Книга Екклесиаста, или Проповедника. 1, 9–11.

В 1791 году к российскому резиденту в Венеции Мордвинову обратился эмигрировавший из Франции эссеист и философ Сенак де Мельян, сообщивший о своем желании написать историю царствования Екатерины II.

Екатерина не только пригласила Сенака де Мельяна, автора изящных, но неглубоких романов и политических памфлетов (он был убежденным монархистом) в Петербург, но и вступила с ним в переписку. Из затеи с сочинением истории екатерининского царствования ничего не вышло, так как несостоявшийся историограф не знал русского языка и в свои 55 лет считал, и вполне справедливо, что начинать изучать его было бы слишком поздно. К тому же, как это не раз случалось (вспомним хотя бы Мерсье де ля Ривьера), Сенак, разоренный революцией, был слишком прямолинеен в своем стремлении пристроить на русскую службу сына, выхлопотать для себя место посла в Константинополе или, на худой конец, русский орден и солидную пенсию, достаточным основанием для получения которых он считал свой приезд в Россию.

В России Сенак оставался около года. Он ездил в Москву, где пытался работать в архиве Коллегии иностранных дел, к Потемкину в действующую армию и в конце концов отбыл в Вену с пенсией от российской императрицы в 1500 рублей.

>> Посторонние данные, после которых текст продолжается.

(** What [push_request_data_to_session] stores, [pop_request_data_from_session]
    gives back, provided the JSON codec reads what it wrote; and the session
    is then as it was before the push, without the key. *)
Theorem request_data_round_trip (query_params : list (string * Json)) (w : World) :
  json_loads (json_dumps (JDict query_params)) = Returns (JDict query_params) ->
  let w1 := snd (push_request_data_to_session (JDict query_params) w) in
  fst (pop_request_data_from_session w1) = Returns (JDict query_params) ∧
  session (snd (pop_request_data_from_session w1))
    = delete "oauth_request_data" (session w).
Proof.
  intros Hcodec w1.
  assert (Hor : or_empty_dict (JDict query_params) = JDict query_params).
  { unfold or_empty_dict. now destruct query_params. }
  assert (Hs : session w1 !! "oauth_request_data" = Some (json_dumps (JDict query_params))).
  { subst w1. unfold push_request_data_to_session, session_set. cbn.
    rewrite Hor. apply lookup_insert_eq. }
  rewrite (pop_request_data_present _ _ Hs), Hcodec. cbn.
  split; [reflexivity |].
  subst w1. unfold push_request_data_to_session, session_set. cbn.
  apply delete_insert_eq.
Qed.

End Callback.

Lemma callback_consumes_state_witness :
  session (snd (@BaseOAuth2AuthProviderMixin.get_oauth_token_and_response Demo.rejecting
                  Google Demo.instance "code"
                  (Demo.world {["oauth_state" := "a-token"]}))) !! "oauth_state" = None ∧
  events (snd (@BaseOAuth2AuthProviderMixin.get_oauth_token_and_response Demo.rejecting
                 Google Demo.instance "code"
                 (Demo.world {["oauth_state" := "a-token"]})))
    = [EvFetchToken "https://www.googleapis.com/oauth2/v4/token" "code" "s3cret"].
Proof.
  destruct (@callback_consumes_state Demo.rejecting Google Demo.instance "code"
              (Demo.world {["oauth_state" := "a-token"]}))
    as (Hs & _ & _ & _ & Hfail).
  split.
  - rewrite Hs. apply lookup_delete_eq.
  - apply Hfail. eexists. reflexivity.
Defined.

Lemma request_data_round_trip_witness :
  fst (@BaseOAuth2AuthProviderMixin.pop_request_data_from_session DemoMore.accepting
         (snd (@BaseOAuth2AuthProviderMixin.push_request_data_to_session DemoMore.accepting
                 (JDict [("language", JStr "fr")]) (Demo.world ∅))))
    = Returns (JDict [("language", JStr "fr")]).
Proof.
  apply (@request_data_round_trip DemoMore.accepting [("language", JStr "fr")]
           (Demo.world ∅)).
  reflexivity.
Defined.

Section Flow.
Context `{Env}.
Import BaseOAuth2AuthProviderMixin.

Lemma get_authorization_url_run self instance query_params (w : World) :
  get_authorization_url self instance query_params w =
    (Returns (prepare_request_uri (redirect_client self instance w)
                (get_base_url self instance) (csrf_state w)),
     after_redirect query_params w).
Proof.
  assert (Hauth : ∀ o url, oa_state o = session w !! "oauth_state" ->
            oauth_authorization_url o url (set_session (delete "oauth_state") w)
              = (Returns (prepare_request_uri o url (csrf_state w), csrf_state w),
                 if draws_token w
                 then draw_token (set_session (delete "oauth_state") w)
                 else set_session (delete "oauth_state") w)).
  { intros o url Ho. unfold oauth_authorization_url, csrf_state, draws_token.
    rewrite Ho. destruct (session w !! "oauth_state") as [st |]; cbn [truthy].
    - destruct (String.eqb st ""); reflexivity.
    - reflexivity. }
  unfold get_authorization_url, after_redirect, redirect_client.
  pose proof (get_oauth_session_spec self instance w) as Hs.
  destruct self; rewrite (bind_returns _ _ _ _ _ Hs); cbv beta zeta;
    match goal with
    | |- context [oauth_authorization_url ?o ?u] =>
        rewrite (bind_returns _ _ _ _ _ (Hauth o u eq_refl))
    end;
    unfold push_request_data_to_session, session_set; unfold_monad; reflexivity.
Qed.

Короче, эпизод с приездом Сенака де Мельяна вряд ли заслуживал бы упоминания, если бы в переписке с ним Екатерина не изложила свои взгляды на то, каким образом должна была быть, по ее мнению, написана история ее царствования. В этом отношении наиболее существенно ее письмо Сенаку де Мельяну от 16 июня 1791 года. Оно неоднократно публиковалось[301], но с некоторыми неточностями и в совершенно неудовлетворительном переводе.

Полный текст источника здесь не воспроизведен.